--- About this task ---
Reproduce exactly the lines below from the one containing "Definition weekday_abbr : list" through the one containing "Context (s max : Z).", including both, and nothing else.

------ Provided entries

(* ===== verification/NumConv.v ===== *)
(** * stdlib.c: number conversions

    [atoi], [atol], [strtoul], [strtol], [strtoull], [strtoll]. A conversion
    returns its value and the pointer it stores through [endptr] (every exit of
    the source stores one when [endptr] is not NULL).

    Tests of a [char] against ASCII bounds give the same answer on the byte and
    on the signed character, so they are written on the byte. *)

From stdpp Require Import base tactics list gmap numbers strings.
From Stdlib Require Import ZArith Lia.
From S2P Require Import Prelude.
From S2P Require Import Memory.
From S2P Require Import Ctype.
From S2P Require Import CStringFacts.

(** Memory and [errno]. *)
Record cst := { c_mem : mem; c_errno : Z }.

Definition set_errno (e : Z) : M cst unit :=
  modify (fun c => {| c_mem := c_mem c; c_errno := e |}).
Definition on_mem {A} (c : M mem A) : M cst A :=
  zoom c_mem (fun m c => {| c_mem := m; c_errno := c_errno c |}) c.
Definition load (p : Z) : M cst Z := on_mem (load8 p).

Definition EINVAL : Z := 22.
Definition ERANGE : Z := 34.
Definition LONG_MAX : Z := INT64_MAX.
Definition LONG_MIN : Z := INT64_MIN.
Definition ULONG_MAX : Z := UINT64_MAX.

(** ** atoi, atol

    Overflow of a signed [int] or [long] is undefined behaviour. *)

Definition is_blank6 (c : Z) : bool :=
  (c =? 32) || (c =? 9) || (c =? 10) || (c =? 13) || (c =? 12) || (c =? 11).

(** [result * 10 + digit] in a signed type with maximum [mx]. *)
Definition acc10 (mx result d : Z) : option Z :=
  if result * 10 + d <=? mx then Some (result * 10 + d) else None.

------------
------ Provided entries

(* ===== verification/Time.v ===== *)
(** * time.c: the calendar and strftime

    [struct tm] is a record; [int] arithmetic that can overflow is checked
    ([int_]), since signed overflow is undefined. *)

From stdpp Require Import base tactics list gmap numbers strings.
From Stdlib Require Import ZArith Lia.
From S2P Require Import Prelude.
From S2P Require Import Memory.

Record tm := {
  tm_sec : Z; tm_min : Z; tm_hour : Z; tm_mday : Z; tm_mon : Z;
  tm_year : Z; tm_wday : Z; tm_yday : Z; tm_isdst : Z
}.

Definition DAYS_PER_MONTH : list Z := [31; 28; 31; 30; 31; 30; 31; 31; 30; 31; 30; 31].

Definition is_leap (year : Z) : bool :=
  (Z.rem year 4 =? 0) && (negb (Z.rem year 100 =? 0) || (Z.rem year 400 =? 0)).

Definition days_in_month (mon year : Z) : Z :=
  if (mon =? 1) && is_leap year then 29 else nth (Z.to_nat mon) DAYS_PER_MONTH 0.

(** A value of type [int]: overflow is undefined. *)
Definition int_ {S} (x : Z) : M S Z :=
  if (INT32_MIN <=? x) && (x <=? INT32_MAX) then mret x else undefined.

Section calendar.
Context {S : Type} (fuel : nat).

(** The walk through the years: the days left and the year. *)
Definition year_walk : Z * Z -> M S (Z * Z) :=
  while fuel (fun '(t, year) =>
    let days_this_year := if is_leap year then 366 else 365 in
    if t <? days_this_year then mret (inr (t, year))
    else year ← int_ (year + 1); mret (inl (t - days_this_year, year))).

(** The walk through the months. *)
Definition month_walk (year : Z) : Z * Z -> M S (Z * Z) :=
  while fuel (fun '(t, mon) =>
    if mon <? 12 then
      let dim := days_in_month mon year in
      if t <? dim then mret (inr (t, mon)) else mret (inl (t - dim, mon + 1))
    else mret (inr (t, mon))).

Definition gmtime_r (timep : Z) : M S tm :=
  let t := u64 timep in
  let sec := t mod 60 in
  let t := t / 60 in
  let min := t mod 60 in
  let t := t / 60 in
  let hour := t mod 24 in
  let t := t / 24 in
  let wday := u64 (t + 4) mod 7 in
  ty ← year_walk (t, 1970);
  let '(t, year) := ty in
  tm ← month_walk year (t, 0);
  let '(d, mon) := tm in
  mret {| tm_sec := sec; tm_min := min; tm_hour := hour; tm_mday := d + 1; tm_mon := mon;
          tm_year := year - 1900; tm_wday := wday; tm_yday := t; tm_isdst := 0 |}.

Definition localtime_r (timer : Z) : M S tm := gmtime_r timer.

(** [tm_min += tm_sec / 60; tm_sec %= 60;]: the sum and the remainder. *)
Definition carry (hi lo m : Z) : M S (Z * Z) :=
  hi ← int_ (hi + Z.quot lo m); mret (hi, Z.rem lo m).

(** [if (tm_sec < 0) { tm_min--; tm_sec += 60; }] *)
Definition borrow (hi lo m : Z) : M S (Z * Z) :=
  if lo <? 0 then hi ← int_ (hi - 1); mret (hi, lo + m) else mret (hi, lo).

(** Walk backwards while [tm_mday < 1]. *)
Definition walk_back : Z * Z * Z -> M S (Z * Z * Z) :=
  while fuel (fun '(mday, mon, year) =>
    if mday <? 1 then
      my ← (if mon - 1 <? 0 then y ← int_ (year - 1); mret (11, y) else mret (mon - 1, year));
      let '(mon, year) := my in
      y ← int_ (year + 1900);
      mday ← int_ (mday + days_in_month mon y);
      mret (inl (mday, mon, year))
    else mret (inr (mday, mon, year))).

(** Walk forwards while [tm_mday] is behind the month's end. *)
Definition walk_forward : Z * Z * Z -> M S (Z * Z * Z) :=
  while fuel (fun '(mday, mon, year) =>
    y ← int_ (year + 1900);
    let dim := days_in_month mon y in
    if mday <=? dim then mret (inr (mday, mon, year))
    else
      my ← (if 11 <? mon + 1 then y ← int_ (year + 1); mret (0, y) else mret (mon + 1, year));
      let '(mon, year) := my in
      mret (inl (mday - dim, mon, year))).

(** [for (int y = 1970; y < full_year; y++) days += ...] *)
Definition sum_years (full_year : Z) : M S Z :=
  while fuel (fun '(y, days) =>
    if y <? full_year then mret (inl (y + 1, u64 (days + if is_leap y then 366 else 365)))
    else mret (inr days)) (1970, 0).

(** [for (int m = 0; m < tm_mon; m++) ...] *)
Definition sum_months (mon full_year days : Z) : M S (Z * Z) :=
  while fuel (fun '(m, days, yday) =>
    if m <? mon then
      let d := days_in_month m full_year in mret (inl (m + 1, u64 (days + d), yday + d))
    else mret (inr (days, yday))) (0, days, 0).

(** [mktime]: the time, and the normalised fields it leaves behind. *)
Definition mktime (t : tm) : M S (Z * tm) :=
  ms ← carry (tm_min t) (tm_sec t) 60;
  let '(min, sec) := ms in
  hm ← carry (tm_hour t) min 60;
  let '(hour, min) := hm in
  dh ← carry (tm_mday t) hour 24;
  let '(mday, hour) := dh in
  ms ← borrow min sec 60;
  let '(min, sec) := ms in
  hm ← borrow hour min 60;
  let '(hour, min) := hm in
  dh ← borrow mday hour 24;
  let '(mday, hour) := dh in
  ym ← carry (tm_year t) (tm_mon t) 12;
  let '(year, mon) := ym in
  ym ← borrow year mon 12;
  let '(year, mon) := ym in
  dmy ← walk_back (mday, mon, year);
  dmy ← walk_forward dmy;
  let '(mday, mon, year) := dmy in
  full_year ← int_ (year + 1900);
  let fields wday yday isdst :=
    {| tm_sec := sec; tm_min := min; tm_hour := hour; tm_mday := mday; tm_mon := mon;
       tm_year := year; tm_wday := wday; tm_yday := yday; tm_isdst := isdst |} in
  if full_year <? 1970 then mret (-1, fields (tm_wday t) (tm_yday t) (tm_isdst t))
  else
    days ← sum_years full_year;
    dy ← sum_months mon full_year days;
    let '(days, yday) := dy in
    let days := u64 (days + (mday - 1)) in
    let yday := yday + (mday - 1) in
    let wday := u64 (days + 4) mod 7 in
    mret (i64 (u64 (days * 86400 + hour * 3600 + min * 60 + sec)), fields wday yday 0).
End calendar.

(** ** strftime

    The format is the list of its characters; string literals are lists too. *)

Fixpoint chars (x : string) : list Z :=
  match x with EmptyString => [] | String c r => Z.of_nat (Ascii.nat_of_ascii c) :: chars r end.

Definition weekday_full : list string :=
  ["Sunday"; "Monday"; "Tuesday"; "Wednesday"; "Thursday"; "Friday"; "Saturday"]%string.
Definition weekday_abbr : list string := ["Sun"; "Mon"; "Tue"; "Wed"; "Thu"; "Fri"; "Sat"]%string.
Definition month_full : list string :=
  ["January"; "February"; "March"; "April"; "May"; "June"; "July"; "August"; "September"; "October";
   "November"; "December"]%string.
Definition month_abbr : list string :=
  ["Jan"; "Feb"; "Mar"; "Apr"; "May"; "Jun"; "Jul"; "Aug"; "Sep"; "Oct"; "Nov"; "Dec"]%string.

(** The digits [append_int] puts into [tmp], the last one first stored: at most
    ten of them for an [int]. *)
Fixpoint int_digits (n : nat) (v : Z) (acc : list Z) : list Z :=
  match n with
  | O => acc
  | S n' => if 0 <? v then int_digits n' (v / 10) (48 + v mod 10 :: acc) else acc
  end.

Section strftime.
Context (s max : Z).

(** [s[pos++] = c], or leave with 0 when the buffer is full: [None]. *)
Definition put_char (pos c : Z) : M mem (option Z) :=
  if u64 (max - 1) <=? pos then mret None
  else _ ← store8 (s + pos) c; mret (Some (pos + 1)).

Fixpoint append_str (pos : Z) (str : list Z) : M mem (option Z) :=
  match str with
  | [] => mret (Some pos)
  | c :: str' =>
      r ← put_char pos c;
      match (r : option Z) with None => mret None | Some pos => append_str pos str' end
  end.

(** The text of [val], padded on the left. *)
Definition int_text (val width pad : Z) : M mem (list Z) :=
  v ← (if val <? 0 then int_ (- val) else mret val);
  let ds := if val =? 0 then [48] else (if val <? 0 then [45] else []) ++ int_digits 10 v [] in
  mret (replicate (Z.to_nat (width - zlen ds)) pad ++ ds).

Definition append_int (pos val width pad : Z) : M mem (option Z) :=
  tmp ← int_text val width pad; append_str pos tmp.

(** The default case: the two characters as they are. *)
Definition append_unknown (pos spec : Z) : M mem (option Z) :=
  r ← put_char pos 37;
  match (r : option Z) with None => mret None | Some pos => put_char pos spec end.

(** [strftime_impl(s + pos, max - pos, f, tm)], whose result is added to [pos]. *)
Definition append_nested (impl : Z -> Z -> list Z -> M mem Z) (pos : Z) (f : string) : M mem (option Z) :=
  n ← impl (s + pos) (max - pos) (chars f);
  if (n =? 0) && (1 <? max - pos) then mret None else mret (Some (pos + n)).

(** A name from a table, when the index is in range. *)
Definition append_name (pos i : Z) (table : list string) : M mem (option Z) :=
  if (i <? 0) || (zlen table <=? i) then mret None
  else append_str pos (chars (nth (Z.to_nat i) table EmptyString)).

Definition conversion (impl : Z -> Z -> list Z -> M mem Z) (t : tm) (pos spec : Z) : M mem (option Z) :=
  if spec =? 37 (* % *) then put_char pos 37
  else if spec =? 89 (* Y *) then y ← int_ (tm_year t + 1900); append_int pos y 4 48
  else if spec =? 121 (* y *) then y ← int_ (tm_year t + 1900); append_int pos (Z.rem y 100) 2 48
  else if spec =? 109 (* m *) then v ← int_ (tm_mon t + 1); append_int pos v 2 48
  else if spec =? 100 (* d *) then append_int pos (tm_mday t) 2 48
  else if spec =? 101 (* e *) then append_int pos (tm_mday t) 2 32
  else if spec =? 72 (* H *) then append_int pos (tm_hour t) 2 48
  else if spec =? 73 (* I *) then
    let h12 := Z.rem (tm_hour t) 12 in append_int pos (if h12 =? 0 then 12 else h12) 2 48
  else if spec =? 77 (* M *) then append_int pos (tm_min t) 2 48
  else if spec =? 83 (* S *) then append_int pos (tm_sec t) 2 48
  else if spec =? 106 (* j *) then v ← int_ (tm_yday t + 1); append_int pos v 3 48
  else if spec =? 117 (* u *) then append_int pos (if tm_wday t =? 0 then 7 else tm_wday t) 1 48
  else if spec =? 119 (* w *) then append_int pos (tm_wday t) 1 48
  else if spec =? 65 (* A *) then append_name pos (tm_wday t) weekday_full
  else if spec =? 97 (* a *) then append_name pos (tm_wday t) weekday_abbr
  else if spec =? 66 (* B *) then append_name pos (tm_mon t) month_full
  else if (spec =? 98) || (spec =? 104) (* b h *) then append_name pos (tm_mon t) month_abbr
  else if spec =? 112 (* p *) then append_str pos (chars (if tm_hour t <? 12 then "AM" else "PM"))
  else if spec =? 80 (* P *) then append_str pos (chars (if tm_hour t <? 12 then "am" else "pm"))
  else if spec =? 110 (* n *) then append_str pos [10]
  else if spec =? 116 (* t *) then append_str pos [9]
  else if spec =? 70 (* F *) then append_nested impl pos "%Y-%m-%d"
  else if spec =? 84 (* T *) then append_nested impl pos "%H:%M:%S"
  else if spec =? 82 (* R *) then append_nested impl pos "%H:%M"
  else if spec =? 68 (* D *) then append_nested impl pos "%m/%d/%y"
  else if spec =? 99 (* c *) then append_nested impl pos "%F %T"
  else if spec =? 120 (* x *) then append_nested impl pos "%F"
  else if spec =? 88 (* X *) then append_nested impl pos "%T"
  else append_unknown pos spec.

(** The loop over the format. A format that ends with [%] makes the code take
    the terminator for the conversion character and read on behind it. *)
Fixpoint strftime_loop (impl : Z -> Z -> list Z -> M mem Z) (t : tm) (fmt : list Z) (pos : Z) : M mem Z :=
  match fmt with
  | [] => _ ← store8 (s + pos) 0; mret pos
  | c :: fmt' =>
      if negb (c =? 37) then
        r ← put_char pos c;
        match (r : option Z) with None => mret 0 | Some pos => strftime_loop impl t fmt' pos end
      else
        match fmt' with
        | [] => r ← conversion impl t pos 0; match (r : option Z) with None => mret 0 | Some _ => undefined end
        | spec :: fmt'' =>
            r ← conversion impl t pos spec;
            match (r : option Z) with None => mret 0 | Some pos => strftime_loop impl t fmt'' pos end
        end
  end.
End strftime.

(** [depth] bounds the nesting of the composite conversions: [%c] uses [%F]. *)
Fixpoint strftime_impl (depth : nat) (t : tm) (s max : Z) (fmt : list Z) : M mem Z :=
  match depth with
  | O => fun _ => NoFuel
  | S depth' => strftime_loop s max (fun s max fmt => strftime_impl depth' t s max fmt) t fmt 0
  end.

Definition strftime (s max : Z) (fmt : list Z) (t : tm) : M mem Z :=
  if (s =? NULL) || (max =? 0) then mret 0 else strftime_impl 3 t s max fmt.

------------

--- Completed exercise ---
Definition weekday_abbr : list string := ["Sun"; "Mon"; "Tue"; "Wed"; "Thu"; "Fri"; "Sat"]%string.
Definition month_full : list string :=
  ["January"; "February"; "March"; "April"; "May"; "June"; "July"; "August"; "September"; "October";
   "November"; "December"]%string.
Definition month_abbr : list string :=
  ["Jan"; "Feb"; "Mar"; "Apr"; "May"; "Jun"; "Jul"; "Aug"; "Sep"; "Oct"; "Nov"; "Dec"]%string.

(** The digits [append_int] puts into [tmp], the last one first stored: at most
    ten of them for an [int]. *)
Fixpoint int_digits (n : nat) (v : Z) (acc : list Z) : list Z :=
  match n with
  | O => acc
  | S n' => if 0 <? v then int_digits n' (v / 10) (48 + v mod 10 :: acc) else acc
  end.

Section strftime.
Context (s max : Z).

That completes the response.